_What is required_
The answer should consist of each line from the data below that includes "DataChunk".

-------- Records to process

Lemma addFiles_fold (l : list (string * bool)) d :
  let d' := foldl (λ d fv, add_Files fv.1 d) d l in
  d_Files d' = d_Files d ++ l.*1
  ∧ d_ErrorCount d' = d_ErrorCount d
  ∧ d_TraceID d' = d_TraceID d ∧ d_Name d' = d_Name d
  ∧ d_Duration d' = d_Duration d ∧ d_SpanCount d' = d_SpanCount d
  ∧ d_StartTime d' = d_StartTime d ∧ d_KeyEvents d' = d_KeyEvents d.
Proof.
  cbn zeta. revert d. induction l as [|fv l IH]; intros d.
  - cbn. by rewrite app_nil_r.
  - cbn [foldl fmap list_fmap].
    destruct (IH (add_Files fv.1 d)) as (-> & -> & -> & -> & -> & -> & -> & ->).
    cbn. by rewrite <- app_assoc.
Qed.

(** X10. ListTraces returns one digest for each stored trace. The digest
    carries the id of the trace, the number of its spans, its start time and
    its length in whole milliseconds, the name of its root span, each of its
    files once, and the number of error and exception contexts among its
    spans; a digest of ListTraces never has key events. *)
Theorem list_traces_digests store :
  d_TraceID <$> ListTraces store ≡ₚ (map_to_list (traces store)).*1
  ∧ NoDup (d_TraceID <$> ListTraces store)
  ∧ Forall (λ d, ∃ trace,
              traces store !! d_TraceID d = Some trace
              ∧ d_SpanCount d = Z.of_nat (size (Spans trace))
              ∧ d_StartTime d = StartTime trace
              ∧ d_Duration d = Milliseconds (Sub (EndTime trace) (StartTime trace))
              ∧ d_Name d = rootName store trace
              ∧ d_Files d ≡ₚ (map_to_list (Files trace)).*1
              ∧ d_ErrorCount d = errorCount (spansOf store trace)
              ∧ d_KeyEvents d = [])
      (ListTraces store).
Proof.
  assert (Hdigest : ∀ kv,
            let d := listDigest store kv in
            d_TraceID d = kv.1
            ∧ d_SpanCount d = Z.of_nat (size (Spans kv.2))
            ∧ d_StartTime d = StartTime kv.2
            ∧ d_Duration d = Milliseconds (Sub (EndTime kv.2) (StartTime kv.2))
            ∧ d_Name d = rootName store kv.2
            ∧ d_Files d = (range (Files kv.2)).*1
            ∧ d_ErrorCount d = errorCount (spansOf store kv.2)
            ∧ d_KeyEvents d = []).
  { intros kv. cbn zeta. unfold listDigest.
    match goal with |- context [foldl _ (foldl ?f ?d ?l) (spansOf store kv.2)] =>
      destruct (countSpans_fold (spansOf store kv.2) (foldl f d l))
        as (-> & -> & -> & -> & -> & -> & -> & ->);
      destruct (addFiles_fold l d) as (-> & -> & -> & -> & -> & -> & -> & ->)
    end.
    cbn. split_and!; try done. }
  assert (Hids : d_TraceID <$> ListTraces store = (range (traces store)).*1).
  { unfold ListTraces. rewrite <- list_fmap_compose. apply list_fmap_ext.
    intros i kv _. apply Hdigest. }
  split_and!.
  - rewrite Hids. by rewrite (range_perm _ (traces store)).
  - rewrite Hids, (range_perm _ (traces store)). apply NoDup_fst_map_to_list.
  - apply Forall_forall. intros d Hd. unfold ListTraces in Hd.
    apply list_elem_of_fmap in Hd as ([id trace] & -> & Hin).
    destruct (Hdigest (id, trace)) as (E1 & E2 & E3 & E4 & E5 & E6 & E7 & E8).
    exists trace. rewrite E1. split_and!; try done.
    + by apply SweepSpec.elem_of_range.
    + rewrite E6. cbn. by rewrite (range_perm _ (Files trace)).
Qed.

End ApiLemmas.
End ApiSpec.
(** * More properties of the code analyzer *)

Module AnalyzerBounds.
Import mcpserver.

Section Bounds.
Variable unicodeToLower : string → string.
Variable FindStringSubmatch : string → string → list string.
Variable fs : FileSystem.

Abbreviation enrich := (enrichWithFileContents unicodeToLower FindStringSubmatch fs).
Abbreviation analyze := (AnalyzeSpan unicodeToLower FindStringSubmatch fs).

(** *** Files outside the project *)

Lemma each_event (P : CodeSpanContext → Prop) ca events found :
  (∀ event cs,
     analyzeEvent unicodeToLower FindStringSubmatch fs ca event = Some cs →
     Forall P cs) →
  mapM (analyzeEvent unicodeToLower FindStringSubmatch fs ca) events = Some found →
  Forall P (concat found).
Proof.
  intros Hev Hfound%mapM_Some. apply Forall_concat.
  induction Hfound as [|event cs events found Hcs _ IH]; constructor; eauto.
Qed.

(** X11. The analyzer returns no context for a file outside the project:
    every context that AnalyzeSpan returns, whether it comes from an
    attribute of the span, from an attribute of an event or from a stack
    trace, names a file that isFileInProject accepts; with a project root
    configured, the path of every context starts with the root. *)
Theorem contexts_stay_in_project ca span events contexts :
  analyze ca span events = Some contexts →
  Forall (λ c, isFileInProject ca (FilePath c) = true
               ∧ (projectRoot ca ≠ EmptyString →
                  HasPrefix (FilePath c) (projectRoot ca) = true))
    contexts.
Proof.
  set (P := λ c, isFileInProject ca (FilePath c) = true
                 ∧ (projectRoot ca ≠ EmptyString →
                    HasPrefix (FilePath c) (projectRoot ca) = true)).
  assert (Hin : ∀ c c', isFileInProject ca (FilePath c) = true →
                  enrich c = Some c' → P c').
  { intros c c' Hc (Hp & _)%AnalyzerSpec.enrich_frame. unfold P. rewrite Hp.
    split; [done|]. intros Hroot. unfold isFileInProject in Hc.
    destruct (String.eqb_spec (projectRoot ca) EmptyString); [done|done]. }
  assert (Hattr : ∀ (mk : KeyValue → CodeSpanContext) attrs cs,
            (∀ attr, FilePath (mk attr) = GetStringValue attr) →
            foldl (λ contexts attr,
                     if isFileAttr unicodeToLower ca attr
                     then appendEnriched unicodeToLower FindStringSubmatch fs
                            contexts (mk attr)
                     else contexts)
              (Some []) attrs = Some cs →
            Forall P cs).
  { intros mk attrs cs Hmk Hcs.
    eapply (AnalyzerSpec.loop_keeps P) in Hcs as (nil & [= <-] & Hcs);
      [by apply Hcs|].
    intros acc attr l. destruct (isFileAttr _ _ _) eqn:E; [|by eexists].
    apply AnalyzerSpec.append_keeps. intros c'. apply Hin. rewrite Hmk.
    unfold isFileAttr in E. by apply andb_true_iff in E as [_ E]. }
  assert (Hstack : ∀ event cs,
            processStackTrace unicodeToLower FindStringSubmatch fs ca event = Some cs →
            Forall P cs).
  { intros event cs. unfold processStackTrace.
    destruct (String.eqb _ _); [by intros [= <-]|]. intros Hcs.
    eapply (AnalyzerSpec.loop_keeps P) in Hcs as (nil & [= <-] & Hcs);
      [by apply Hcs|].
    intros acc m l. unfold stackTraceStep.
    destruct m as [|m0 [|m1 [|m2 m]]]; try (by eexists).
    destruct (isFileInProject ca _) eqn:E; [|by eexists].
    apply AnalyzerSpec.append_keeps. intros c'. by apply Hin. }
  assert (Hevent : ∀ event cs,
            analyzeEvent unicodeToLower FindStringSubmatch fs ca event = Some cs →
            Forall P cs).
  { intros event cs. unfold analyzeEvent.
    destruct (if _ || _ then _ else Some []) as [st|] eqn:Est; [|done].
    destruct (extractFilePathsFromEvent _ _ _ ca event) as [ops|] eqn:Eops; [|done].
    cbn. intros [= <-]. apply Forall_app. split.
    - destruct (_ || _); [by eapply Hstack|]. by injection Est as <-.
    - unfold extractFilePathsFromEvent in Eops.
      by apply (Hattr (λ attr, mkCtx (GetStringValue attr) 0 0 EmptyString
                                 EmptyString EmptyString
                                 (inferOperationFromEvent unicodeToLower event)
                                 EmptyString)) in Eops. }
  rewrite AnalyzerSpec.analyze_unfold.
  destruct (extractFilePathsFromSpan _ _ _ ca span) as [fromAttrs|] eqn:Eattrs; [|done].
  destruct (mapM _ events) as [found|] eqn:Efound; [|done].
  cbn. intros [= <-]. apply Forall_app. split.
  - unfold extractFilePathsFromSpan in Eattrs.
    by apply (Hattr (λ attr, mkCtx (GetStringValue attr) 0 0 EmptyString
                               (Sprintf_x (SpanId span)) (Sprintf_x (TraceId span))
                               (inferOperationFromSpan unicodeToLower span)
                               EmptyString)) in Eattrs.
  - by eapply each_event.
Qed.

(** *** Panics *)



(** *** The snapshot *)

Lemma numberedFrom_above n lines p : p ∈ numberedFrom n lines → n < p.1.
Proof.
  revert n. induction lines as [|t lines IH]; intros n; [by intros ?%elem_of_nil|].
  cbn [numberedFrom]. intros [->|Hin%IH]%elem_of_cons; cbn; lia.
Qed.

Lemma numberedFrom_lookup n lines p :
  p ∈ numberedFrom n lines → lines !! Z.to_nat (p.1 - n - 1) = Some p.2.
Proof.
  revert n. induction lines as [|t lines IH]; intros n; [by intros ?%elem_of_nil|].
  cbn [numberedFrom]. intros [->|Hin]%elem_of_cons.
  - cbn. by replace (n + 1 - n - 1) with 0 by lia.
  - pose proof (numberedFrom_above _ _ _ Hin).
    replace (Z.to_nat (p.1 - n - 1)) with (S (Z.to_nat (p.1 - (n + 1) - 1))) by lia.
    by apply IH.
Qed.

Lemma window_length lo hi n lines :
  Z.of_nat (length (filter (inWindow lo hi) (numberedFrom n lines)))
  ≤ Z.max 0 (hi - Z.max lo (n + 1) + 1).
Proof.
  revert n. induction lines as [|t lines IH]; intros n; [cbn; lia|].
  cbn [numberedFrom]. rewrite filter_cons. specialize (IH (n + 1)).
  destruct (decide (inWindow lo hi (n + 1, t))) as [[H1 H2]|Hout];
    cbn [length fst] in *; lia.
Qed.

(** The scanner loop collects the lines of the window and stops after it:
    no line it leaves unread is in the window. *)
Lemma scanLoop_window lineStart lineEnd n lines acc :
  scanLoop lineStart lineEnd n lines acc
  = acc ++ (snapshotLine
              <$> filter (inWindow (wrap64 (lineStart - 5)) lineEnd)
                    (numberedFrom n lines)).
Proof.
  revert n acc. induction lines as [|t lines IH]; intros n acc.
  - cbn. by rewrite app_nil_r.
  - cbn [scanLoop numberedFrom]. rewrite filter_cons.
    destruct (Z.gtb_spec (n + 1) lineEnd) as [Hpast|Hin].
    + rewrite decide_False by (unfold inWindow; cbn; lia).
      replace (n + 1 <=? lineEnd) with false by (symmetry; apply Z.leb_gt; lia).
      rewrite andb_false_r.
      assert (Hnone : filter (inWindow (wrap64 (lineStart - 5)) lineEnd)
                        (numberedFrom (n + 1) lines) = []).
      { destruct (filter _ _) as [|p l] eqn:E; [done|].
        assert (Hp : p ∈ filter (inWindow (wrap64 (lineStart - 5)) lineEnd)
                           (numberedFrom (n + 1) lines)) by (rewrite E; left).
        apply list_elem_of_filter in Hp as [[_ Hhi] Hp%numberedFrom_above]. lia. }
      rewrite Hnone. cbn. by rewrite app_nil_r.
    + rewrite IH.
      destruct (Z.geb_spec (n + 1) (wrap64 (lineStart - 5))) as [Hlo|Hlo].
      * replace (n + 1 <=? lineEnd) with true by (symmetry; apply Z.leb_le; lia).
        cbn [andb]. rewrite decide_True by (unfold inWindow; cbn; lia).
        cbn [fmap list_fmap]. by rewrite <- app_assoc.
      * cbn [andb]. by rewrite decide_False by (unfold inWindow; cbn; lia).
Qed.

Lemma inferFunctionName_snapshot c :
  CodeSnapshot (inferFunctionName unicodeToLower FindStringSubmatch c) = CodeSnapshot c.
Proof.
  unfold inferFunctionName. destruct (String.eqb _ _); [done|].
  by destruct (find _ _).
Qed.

----------------
-------- Records to process

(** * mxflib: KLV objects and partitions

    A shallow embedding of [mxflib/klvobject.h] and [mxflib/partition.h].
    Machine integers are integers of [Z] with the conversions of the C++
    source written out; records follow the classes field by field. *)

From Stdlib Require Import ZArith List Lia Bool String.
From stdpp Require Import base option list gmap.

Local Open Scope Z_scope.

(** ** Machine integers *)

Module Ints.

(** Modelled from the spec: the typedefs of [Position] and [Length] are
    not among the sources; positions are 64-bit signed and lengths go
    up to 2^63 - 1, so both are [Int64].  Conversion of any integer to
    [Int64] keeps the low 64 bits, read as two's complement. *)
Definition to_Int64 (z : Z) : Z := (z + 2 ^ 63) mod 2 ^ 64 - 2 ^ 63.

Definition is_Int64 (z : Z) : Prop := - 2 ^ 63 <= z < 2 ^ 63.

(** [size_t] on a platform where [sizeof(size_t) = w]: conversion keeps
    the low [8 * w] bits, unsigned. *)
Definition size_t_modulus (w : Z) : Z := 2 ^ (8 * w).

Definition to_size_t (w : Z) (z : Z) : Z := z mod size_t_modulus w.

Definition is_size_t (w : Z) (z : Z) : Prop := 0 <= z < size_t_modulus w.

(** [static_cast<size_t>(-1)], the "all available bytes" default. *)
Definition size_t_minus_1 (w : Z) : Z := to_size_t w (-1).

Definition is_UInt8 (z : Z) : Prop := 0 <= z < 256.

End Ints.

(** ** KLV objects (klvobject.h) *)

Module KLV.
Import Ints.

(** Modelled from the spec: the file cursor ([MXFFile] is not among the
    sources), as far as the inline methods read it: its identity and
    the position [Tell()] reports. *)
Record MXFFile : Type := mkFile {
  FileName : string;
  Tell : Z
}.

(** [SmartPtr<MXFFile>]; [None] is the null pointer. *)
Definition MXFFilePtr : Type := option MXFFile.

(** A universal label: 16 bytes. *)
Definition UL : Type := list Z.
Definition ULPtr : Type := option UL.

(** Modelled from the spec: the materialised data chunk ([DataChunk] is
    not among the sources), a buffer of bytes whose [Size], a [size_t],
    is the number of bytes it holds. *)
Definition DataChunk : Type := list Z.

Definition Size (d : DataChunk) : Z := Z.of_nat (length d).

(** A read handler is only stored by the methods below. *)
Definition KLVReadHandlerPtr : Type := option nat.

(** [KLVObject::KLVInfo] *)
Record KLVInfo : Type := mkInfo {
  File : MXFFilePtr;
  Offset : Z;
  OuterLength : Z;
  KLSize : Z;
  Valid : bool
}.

----------------

_Result_
(** Modelled from the spec: the materialised data chunk ([DataChunk] is
Definition DataChunk : Type := list Z.
Definition Size (d : DataChunk) : Z := Z.of_nat (length d).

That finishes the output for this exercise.